William Browder, Lecture 3

A homological approach to problems of compact group actions:
Elementary abelian p-groups.

Speaker: William Browder. Lecture 3 

Abstract: For G = (Z/p)^r, where H^2(G) = linear space over F_p with basis y_1,..., y_r, we define
the nilpotent index of C (nilp-index) as the rank of the kernel of the map H^2(G) --- >
lim over p-th powers of H*(C/G) where C is a connected G-chain complex and the map
above is defined using the generator of H_0(C/G) to map H*(G) to H*(C/G).
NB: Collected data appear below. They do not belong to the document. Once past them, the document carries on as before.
(* ===== verification/StoreSettingsTheorems.v ===== *)
(** * Theorems on settings, profiles, AI endpoints and sessions *)

From S2P Require Export StoreTheorems StoreSettings.

Section settings_theorems.
Context `{U : Unicode, R : Regexp, C : Cipher, UL : UrlLib, AR : Argon2}.
Context (hashPlaintext : string → string) (io : nat → bool).

(** ** Configuration *)

Definition settings_version (d : db) : Z :=
  match settings (conf d) with Some r => SettingRow.Version r | None => 0 end.

(** What [PutConfig] writes. *)
Definition stored_config (now : Time) (c : Config.t) (v : Z) : SettingRow.t :=
  SettingRow.mk (json_config (Config.set_version c v)) v (format_time now).

Lemma lift_config_inv {A} (r : result config_err A) c a c' :
  lift_config r c = (Ok a, c') → r = Ok a ∧ c' = c.
Proof. unfold lift_config. destruct r; [|done]. by intros [= <- <-]. Qed.

Lemma put_config_inv now c e s u s' :
  put_config io now c e s = (Ok u, s') →
  (settings (conf (tables s)) = None ∨ (e ≤ 0)%Z ∨ settings_version (tables s) = e) ∧
  tables s' = set_settings (tables s)
    (Some (stored_config now c (wrap64 (settings_version (tables s) + 1)))).
Proof.
  unfold put_config, settings_version. intros (row & s1 & [-> H1]%query_inv & H)%bind_inv.
  apply bind_inv in H as (? & s2 & Hg & H). apply exec_inv in H. injection H as _ H.
  destruct (settings (conf (tables s))) as [r|].
  - destruct (_ && _) eqn:E in Hg; [done|]. injection Hg as _ <-. rewrite <-H, H1. split; [|done]. right.
    rewrite bool_decide_true in E by done. cbn [andb] in E.
    apply andb_false_iff in E as [E|E]; to_prop; [by left; lia|by right].
  - injection Hg as _ <-. rewrite <-H, H1. split; [by left|done].
Qed.

Lemma lift_config_tables {A} (r : result config_err A) c : (lift_config r c).2 = c.
Proof. by destruct r. Qed.

Lemma PutConfig_ok now c e s u s' :
  PutConfig io now c e s = (Ok u, s') →
  ∃ l, NormalizeAdminFrameAncestors (Config.AdminFrameAncestors c) = Ok l ∧
    ValidateConfig (Config.set_ancestors c l) = Ok () ∧
    (settings (conf (tables s)) = None ∨ (e ≤ 0)%Z ∨ settings_version (tables s) = e) ∧
    tables s' = set_settings (tables s)
      (Some (stored_config now (Config.set_ancestors c l) (wrap64 (settings_version (tables s) + 1)))).
Proof.
  unfold PutConfig. intros (l & s1 & [Hl ->]%lift_config_inv & H)%bind_inv.
  apply bind_inv in H as ([] & s2 & [Hv ->]%lift_config_inv & H).
  apply transaction_inv in H as (s3 & s4 & H3 & [Hver H4]%put_config_inv & H).
  rewrite H3 in *. exists l. by rewrite H, H4.
Qed.

Lemma PutConfig_err now c e s err s' : PutConfig io now c e s = (Err err, s') → tables s' = tables s.
Proof.
  unfold PutConfig, mbind at 1, Store_bind at 1.
  destruct (NormalizeAdminFrameAncestors _) as [l|]; [|by intros [= _ <-]]. simpl.
  unfold mbind at 1, Store_bind at 1.
  destruct (ValidateConfig _) as [[]|]; [|by intros [= _ <-]]. simpl. apply transaction_atomic.
Qed.

(** [PutConfig] is a compare-and-swap on the version.  It succeeds only for
    a valid configuration and, when the caller names a version, only if that is
    the version of the row; then the row holds the configuration with the
    normalised frame ancestors and the next version, and nothing else in the
    database has changed.  Every failure leaves the whole database as it was. *)
Theorem PutConfig_spec now c e s r s' :
  PutConfig io now c e s = (r, s') →
  match r with
  | Err _ => tables s' = tables s
  | Ok _ =>
      ∃ l, NormalizeAdminFrameAncestors (Config.AdminFrameAncestors c) = Ok l ∧
        ValidateConfig (Config.set_ancestors c l) = Ok () ∧
        (settings (conf (tables s)) = None ∨ (e ≤ 0)%Z ∨ settings_version (tables s) = e) ∧
        tables s' = set_settings (tables s)
          (Some (stored_config now (Config.set_ancestors c l) (wrap64 (settings_version (tables s) + 1))))
  end.
Proof. intros H. destruct r as [[]|err]; [by eapply PutConfig_ok|by eapply PutConfig_err]. Qed.

Lemma wrap64_wrap z : wrap64 (wrap64 z + 1) = wrap64 (z + 1).
Proof.
  unfold wrap64.
  replace ((z + 2 ^ 63) mod 2 ^ 64 - 2 ^ 63 + 1 + 2 ^ 63)%Z with ((z + 2 ^ 63) mod 2 ^ 64 + 1)%Z by lia.
  rewrite Zplus_mod_idemp_l. by replace (z + 2 ^ 63 + 1)%Z with (z + 1 + 2 ^ 63)%Z by lia.
Qed.
Lemma wrap64_distinct v j : (0 < j < 2 ^ 64)%Z → wrap64 (v + j) ≠ v.
Proof.
  unfold wrap64. intros Hj H.
  pose proof (Z.div_mod (v + j + 2 ^ 63) (2 ^ 64) ltac:(lia)).
  set (q := ((v + j + 2 ^ 63) / 2 ^ 64)%Z) in *. assert (j = 2 ^ 64 * q)%Z by lia. nia.
Qed.

(** What may happen to the configuration between two saves: something that
    leaves its row alone, or any call of [PutConfig], with whatever result. *)
Inductive config_step (s s' : conn) : Prop :=
| config_kept : settings (conf (tables s')) = settings (conf (tables s)) → config_step s s'
| config_put now c e r : PutConfig io now c e s = (r, s') → config_step s s'.

(** The version after some steps counts the saves among them. *)
Lemma config_steps_version v k s1 s2 j :
  nsteps config_step k s1 s2 → settings (conf (tables s1)) ≠ None →
  settings_version (tables s1) = wrap64 (v + j) →
  settings (conf (tables s2)) ≠ None ∧
  ∃ i, (i ≤ k)%nat ∧ settings_version (tables s2) = wrap64 (v + (j + Z.of_nat i)).
Proof.
  intros Hk. revert j. induction Hk as [s|k s1 s s2 Hs _ IH]; intros j Hrow Hv.
  - split; [done|]. exists 0%nat. split; [done|]. by rewrite Z.add_0_r.
  - assert (settings (conf (tables s)) = settings (conf (tables s1)) ∨
            settings (conf (tables s)) ≠ None ∧ settings_version (tables s) = wrap64 (settings_version (tables s1) + 1))
      as [Hsame|[Hrow' Hv']].
    { destruct Hs as [|now c e [[]|err] Hp]; [by left| |left; by rewrite (PutConfig_err _ _ _ _ _ _ Hp)].
      right. apply PutConfig_ok in Hp as (l & _ & _ & _ & ->). done. }
    + destruct (IH j) as (H1 & i & Hi & H2); [by rewrite Hsame|unfold settings_version; by rewrite Hsame|].
      split; [done|]. exists i. split; [lia|done].
    + destruct (IH (j + 1)%Z) as (H1 & i & Hi & H2); [done|by rewrite Hv', Hv, wrap64_wrap, Z.add_assoc|].
      split; [done|]. exists (S i). split; [lia|]. rewrite H2. f_equal. lia.
Qed.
Nil-index(C)
= r, the rank of G, implies C is H*(G)-nilpotent.
We show that for a space X, a G action is H*(G) nilpotent if and only if , for
every cyclic subgroup K in G, the restriction of the action to K is H*(K) nilpotent. The implication from G to K is obvioius since the cohomology maps surjectively, and is true for G chain complexes, but the implication in the other direction seems to need a space and the proof uses the Evens norm. As a consequence one can show for instance, that G of arbitrarily high rank can act H*(G)-nilpotently on an Eilenberg-MacLane space K(Z,3), so that the homotopy analog of Smith's theorem is very false.